Greek Guide


Tilos Car Hire Greece Greek Rentals

Car hire is far from essential on Tilos as this is a one road island and most foreign visitors who come here are keen to explore the countryside on foot. There are regular bus services to and from the port town of Livadia and the capital Megalo Horio. Buses also run frequently to popular Eristos Beach 2.5 kilometres south of the capital and you can take an excursion boat to the more remote beaches around the coastline.

But you may decide to hire a car or scooter for at least a day or two during your visit, especially if you're not a keen hiker. You can rent a car or moped from Stefanakis Travel or Tilos Travel in the port. Prices vary according to the season, type of vehicle and duration of the rental agreement. The island's only filling station is midway between Livadia and Megalo Horio.

If you're thinking of hiring a scooter check that your travel insurance covers you for motorbike accidents before you take to the island's rough tracks because many policies don't. And remember that wearing a helmet is compulsory in Greece if you're riding anything over 49 cc although you wouldn't think so to look at many of the local motorcyclists.
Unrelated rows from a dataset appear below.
Lemma bind_done {A B} (m : sm A) (f : A → sm B) s a s' : m s = Done a s' → (m ≫= f) s = f a s'.
Proof. intros H. unfold mbind, sm_bind. by rewrite H. Qed.

Lemma bind_undefined {A B} (m : sm A) (f : A → sm B) s : m s = Undefined → (m ≫= f) s = Undefined.
Proof. intros H. unfold mbind, sm_bind. by rewrite H. Qed.

Definition with_out (s : process) (t : string) : process :=
  Process (actions s) (blocked s) (pending s) (alarm_set s) (g_shutdown s) (g_usr1 s) (g_timed_out s) (g_sigusr1_count s) (out s ++ [t]).

Lemma int_of_in z s : INT_MIN ≤ z ≤ INT_MAX → int_of z s = Done z s.
Proof. intros Hz. unfold int_of. by rewrite (proj2 (in_int_spec z) Hz). Qed.
Lemma int_of_out z s : ¬ INT_MIN ≤ z ≤ INT_MAX → int_of z s = Undefined.
Proof. rewrite -in_int_spec. intros Hz. unfold int_of. by destruct (Machine.in_int z). Qed.

Lemma write_int_prints n s : INT_MIN < n ≤ INT_MAX → write_int n s = Done tt (with_out s (dec n)).
Proof.
  unfold INT_MIN, INT_MAX. intros Hn. unfold write_int.
  rewrite (bind_done _ _ s (Z.abs n) s).
  2: { destruct (Z.ltb_spec n 0); [rewrite int_of_in; [f_equal; lia|unfold INT_MIN, INT_MAX; lia]|].
       unfold mret, sm_ret. f_equal. lia. }
  set (buf0 := replicate 32 "000"%char).
  rewrite (bind_done _ _ s _ s (set_char_in buf0 31 "000"%char s eq_refl ltac:(lia))).
  set (buf1 := <[_ := _]> buf0). assert (length buf1 = 32%nat) as Hb1 by done.
  destruct (put_digits_correct 10 32 buf1 31 (Z.abs n) s) as (buf & i & E & Hb & Hi & Hh); [done|simpl; lia|lia|lia|].
  rewrite held_end numeral_held in Hh; [|lia]. rewrite (bind_done _ _ s _ s E). cbv beta iota.
  destruct (Z.ltb_spec n 0) as [Hneg|Hpos].
  - rewrite (bind_done _ _ s (<[Z.to_nat (i - 1) := "-"%char]> buf, i - 1) s).
    2: { cbv zeta. rewrite (bind_done _ _ s _ s (set_char_in buf (i - 1) "-"%char s Hb ltac:(lia))). done. }
    unfold write_out, update, with_out. do 4 f_equal.
    change (held (<[Z.to_nat (i - 1):="-"%char]> buf) (i - 1) = dec n).
    rewrite held_put //; [|lia]. rewrite Hh /dec (proj2 (Z.ltb_lt n 0)); [|lia]. by rewrite Z.abs_neq; [|lia].
  - rewrite (bind_done _ _ s (buf, i) s); [|done]. unfold write_out, update, with_out. do 4 f_equal.
    change (held buf i = dec n). rewrite Hh /dec (proj2 (Z.ltb_ge n 0)); [|lia]. by rewrite Z.abs_eq; [|lia].
Qed.

Lemma write_int_min s : write_int INT_MIN s = Undefined.
Proof.
  unfold write_int. apply bind_undefined. by vm_compute.
Qed.

(** ** Blocking *)

Lemma mem_add x l : mem x (add x l) = true.
Proof.
  unfold add. destruct (mem x l) eqn:E; [done|]. unfold mem. by rewrite existsb_app /= Z.eqb_refl orb_true_r.
Qed.

Section laws.
Context (one_shot : bool) (self : Z).

Fixpoint raises (n : nat) (sig : Z) : sm unit :=
  match n with O => mret tt | S n => _ ← raise self sig; raises n sig end.

Definition critical (n : nat) (sig : Z) : sm unit :=
  prev ← sigprocmask self (add sig);
  _ ← raises n sig;
  _ ← sigprocmask self (λ _, prev);
  mret tt.


Lemma raise_blocked sig ac bl pe al gs gu gt gc o : mem sig bl = true → (pe = [] ∨ pe = [sig]) →
  raise self sig (Process ac bl pe al gs gu gt gc o) = Done tt (Process ac bl [sig] al gs gu gt gc o).
Proof.
  intros Hm [->| ->]; unfold raise, mbind, sm_bind, get; simpl; rewrite Hm; unfold set_pending, update; simpl; [done|].
  unfold add, mem. simpl. by rewrite Z.eqb_refl.
Qed.

Lemma raises_blocked n sig ac bl al gs gu gt gc o : mem sig bl = true → ∀ pe, (pe = [] ∨ pe = [sig]) →
  raises n sig (Process ac bl pe al gs gu gt gc o) =
    Done tt (Process ac bl (match n with O => pe | _ => [sig] end) al gs gu gt gc o).
Proof.
  intros Hm. induction n as [|n IH]; intros pe Hp; [done|]. cbn [raises].
  rewrite (bind_done _ _ _ _ _ (raise_blocked sig ac bl pe al gs gu gt gc o Hm Hp)) IH; [by destruct n|by right].
Qed.

(** However often a blocked signal is raised it is delivered once, when it is unblocked. *)
Lemma critical_delivers n sig s : mem sig (blocked s) = false → pending s = [] → n ≠ 0%nat → critical n sig s = deliver self sig s.
Proof.
  destruct s as [ac bl pe al gs gu gt gc o]. simpl. intros Hm -> Hn. unfold critical.
  rewrite (bind_done _ _ _ bl (Process ac (add sig bl) [] al gs gu gt gc o)); [|done].
  rewrite (bind_done _ _ _ _ _ (raises_blocked n sig ac (add sig bl) al gs gu gt gc o (mem_add _ _) [] (or_introl eq_refl))).
  destruct n as [|n]; [done|]. unfold sigprocmask.
  assert (remove sig [sig] = []) as Hr by (unfold remove; rewrite filter_cons_False //; naive_solver).
  assert (deliver_all self [sig] (Process ac bl [sig] al gs gu gt gc o) = deliver self sig (Process ac bl [] al gs gu gt gc o)) as Hd.
  { cbn [deliver_all]. set (s := Process _ _ _ _ _ _ _ _ _).
    rewrite (bind_done (get blocked) _ s bl s eq_refl) Hm (bind_done (get pending) _ s [sig] s eq_refl) Hr.
    rewrite (bind_done (set_pending []) _ s tt (Process ac bl [] al gs gu gt gc o) eq_refl). unfold mbind, sm_bind. by destruct (deliver self sig _) as [[]| |]. }
  unfold mbind, sm_bind at 1 2 3 4 5. cbn -[deliver_all deliver]. rewrite Hd. by destruct (deliver self sig _) as [[]| |].
Qed.
End laws.

(** ** The whole program *)

(** How it starts: nothing blocked, nothing waiting, the variables as the program
    initialises them; [ac] is what [exec] left for each signal. *)
Definition started (ac : Z → sigaction) : process := Process ac [] [] false 0 0 0 0 [].

(** The turns the slow operation completes. *)
Definition iterations (goes_off : Z) : Z := if (0 <=? goes_off) && (goes_off <? 5) then goes_off else 5.

Definition table_text : list string :=
  [line "=== 1. Common signals ===\n" []; line "  Num      Name       Dflt   Meaning\n" []; line "  ---      ----       ----   -------\n" []]
  ++ ((λ e : Z * string * string * string, let '(num, name, action, meaning) := e in
        line "  %-8d %-10s %-6s %s\n" [AInt num; AStr name; AStr action; AStr meaning]) <$> sigs) ++ [line "\n" []].

Definition signal_text : list string :=
  [line "=== 2. signal() — C standard ===\n" []; line "  Raising SIGINT...\n" []; line "  [handler] caught SIGINT\n" [];
   line "  Returned from raise()\n" []; line "  Raising SIGUSR1 (ignored)...\n" []; line "  SIGUSR1 had no effect\n" []; line "\n" []].

Definition flag_text : list string :=
  [line "=== 3. sig_atomic_t flag pattern ===\n" []; line "  tick 0: working...\n" []; line "  tick 1: working...\n" [];
   line "  tick 2: working...\n" []; line "  tick 3: SIGUSR1 received\n" []; line "  tick 3: working...\n" [];
   line "  tick 4: shutdown requested\n" []; line "\n" []].

(** The signal raised in the critical section is handled when it is over. *)
Definition sigaction_text (self : Z) : list string :=
  [line "=== 4. sigaction() ===\n" []; line "  Raising SIGUSR1 via sigaction handler...\n" [];
   line "  [sigaction handler] SIGUSR1 received\n" []; line "  Raising SIGUSR2 (SA_SIGINFO)...\n" [];
   line "  [SA_SIGINFO] sig=%d from pid=%d\n" [AInt SIGUSR2; AInt self]; line "  Blocking SIGUSR1 during critical section...\n" [];
   line "  Still in critical section (signal pending)\n" []; line "  [sigaction handler] SIGUSR1 received\n" [];
   line "  Mask restored\n" []; line "\n" []].

Definition alarm_text (goes_off left : Z) : list string :=
  [line "=== 5. SIGALRM / alarm() ===\n" []]
  ++ ((λ i : nat, line "  slow_op: iteration %d done\n" [AInt i]) <$> seq 0 (Z.to_nat (iterations goes_off)))
  ++ [if iterations goes_off =? 5 then line "  Operation completed within timeout\n" [] else line "  Operation timed out!\n" [];
      line "  Setting alarm for 10s then cancelling it...\n" []; line "  Cancelled alarm with ~%u second(s) remaining\n" [AInt left];
      line "\n" []].

Definition count_text (n : Z) : list string := ["  [safe_handler] count="; dec n; line "\n" []].
Definition safety_text : list string :=
  [line "=== 6. Async-signal safety ===\n" []; line "  Firing SIGUSR1 three times:\n" []]
  ++ count_text 1 ++ count_text 2 ++ count_text 3 ++
  [line "  Final count (read from main): %d\n" [AInt 3]; line "\n  Rules for signal handlers:\n" [];
   line "  DO:   set volatile sig_atomic_t flags\n" []; line "  DO:   call write(), _exit(), kill(), getpid()\n" [];
   line "  DON'T: call printf/malloc/free (not async-signal-safe)\n" []; line "  DON'T: call exit() — use _exit() (skips atexit/fflush)\n" [];
   line "  DON'T: modify errno without saving/restoring it first\n" []; line "  WHY:  signals interrupt arbitrarily — even inside malloc's\n" [];
   line "        internal lock — calling malloc again deadlocks\n" []; line "\n" []].

Definition main_text (self goes_off left : Z) : list string :=
  table_text ++ signal_text ++ flag_text ++ sigaction_text self ++ alarm_text goes_off left ++ safety_text.

Lemma digits_aux_length f u b n acc : (String.length (digits_aux f u b n acc) ≤ f + String.length acc)%nat.
Proof.
  revert n acc. induction f as [|f IH]; intros n acc; simpl; [lia|]. destruct (n <? b); [simpl; lia|].
  specialize (IH (n / b) (String (digit_chr u (n mod b)) acc)). simpl in IH. lia.
Qed.

Lemma fmt_int_nonneg z : 0 ≤ z ≤ INT_MAX → fmt_signed fspec0 z = numeral false 10 z.
Proof.
  intros Hz. unfold fmt_signed. simpl. rewrite to_int_id; [|unfold INT_MIN, INT_MAX in *; lia].
  by rewrite (proj2 (Z.ltb_ge z 0)); [|lia].
Qed.

Lemma info_line self sig : 0 < self ≤ INT_MAX → 0 < sig ≤ INT_MAX →
  line "  [SA_SIGINFO] sig=%d from pid=%d\n" [AInt sig; AInt self] =
  ("  [SA_SIGINFO] sig=" +:+ numeral false 10 sig +:+ " from pid=" +:+ numeral false 10 self +:+ String nl "")%string.
Proof. intros H H'. rewrite -(fmt_int_nonneg self) -?(fmt_int_nonneg sig); [reflexivity|lia..]. Qed.

Lemma numeral_short n : 0 ≤ n ≤ INT_MAX → (String.length (numeral false 10 n) ≤ 10)%nat.
Proof.
  intros Hn. rewrite -numeral_held; [|unfold INT_MAX in *; lia]. pose proof (digits_aux_length 10 false 10 n "") as H. change (String.length "") with 0%nat in H. lia.
Qed.

(** The text of the handler fits its buffer. *)
Lemma write_buf64_pid self sig s : 0 < self ≤ INT_MAX → 0 < sig ≤ INT_MAX →
  write_buf64 "  [SA_SIGINFO] sig=%d from pid=%d\n" [AInt sig; AInt self] s =
  Done tt (with_out s (line "  [SA_SIGINFO] sig=%d from pid=%d\n" [AInt sig; AInt self])).
Proof.
  intros Hself Hsig. pose proof (info_line self sig Hself Hsig) as Hl. unfold write_buf64.
  assert (is_Some (format "  [SA_SIGINFO] sig=%d from pid=%d\n" [AInt sig; AInt self])) as [t Ht] by (by eexists).
  unfold line in *. rewrite Ht /= in Hl |- *. rewrite Hl.
  assert (strlen ("  [SA_SIGINFO] sig=" +:+ numeral false 10 sig +:+ " from pid=" +:+ numeral false 10 self +:+ String nl "")%string < 64) as Hlen.
  { pose proof (numeral_short sig ltac:(lia)). pose proof (numeral_short self ltac:(lia)).
    unfold strlen. rewrite !string_app_length. simpl String.length in *. lia. }
  by rewrite (proj2 (Z.ltb_lt _ _) Hlen).
Qed.

(** An alarm that does not go off before the last look. *)
Lemma alarm_late self goes_off i : ¬ 0 ≤ goes_off ≤ 5 → 0 ≤ i ≤ 5 → alarm_may_arrive self goes_off i = alarm_may_arrive self 6 i.
Proof.
  intros H Hi. unfold alarm_may_arrive. rewrite (proj2 (Z.eqb_neq goes_off i)); [|lia]. by rewrite (proj2 (Z.eqb_neq 6 i)); [|lia].
Qed.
In any event, it's a sensible precaution because there have been numerous cases of inexperienced foreigners ending up in hospital after coming a cropper on the hazardous roads of the Greek islands.

With the freedom of your own set of wheels you'll be able to make the journey from the port to the capital along the eight kilometre stretch of road that was widened and paved in 2000.

Megalo Horio is a pretty whitewashed settlement overlooked by the huge Castle of the Knights of St John which you can via a 40 minute walk along a trail that begins at the northern end of the village. Explore the village's maze of narrow alleyways and take the time to visit the small Palaeontological Museum which houses the fossilised bones of mastodons (midget elephants) dating back to 7,000 BC. The bones were found in the Harkadhio Cave in the centre of the island in 1971.

Drive a short distance west of Megalo Horio and you'll come to Agios Antonios Beach which has a decent taverna, frequented by local fishermen, and the petrified remains of lava trapped human skeletons. You can see these eerie beach rocks at low tide they're thought to be the fossilised remains of sailors caught in the eruption of the nearby volcanic island of Nisyros in 600 BC.

The road continues west to the remote beach of Plaka in the north west corner of the island good for swimming but there are not tourist facilities.

A short drive south down the west coast from Plaka takes you to the island's main visitor attraction the 15th century Monastery of Agiou Pandelimona, perched 200 metres up on a cliff top. The fortified monastery has a beautiful mosaic courtyard, some fine 18th century frescoes, circular chapels and the cells where the monks once lived.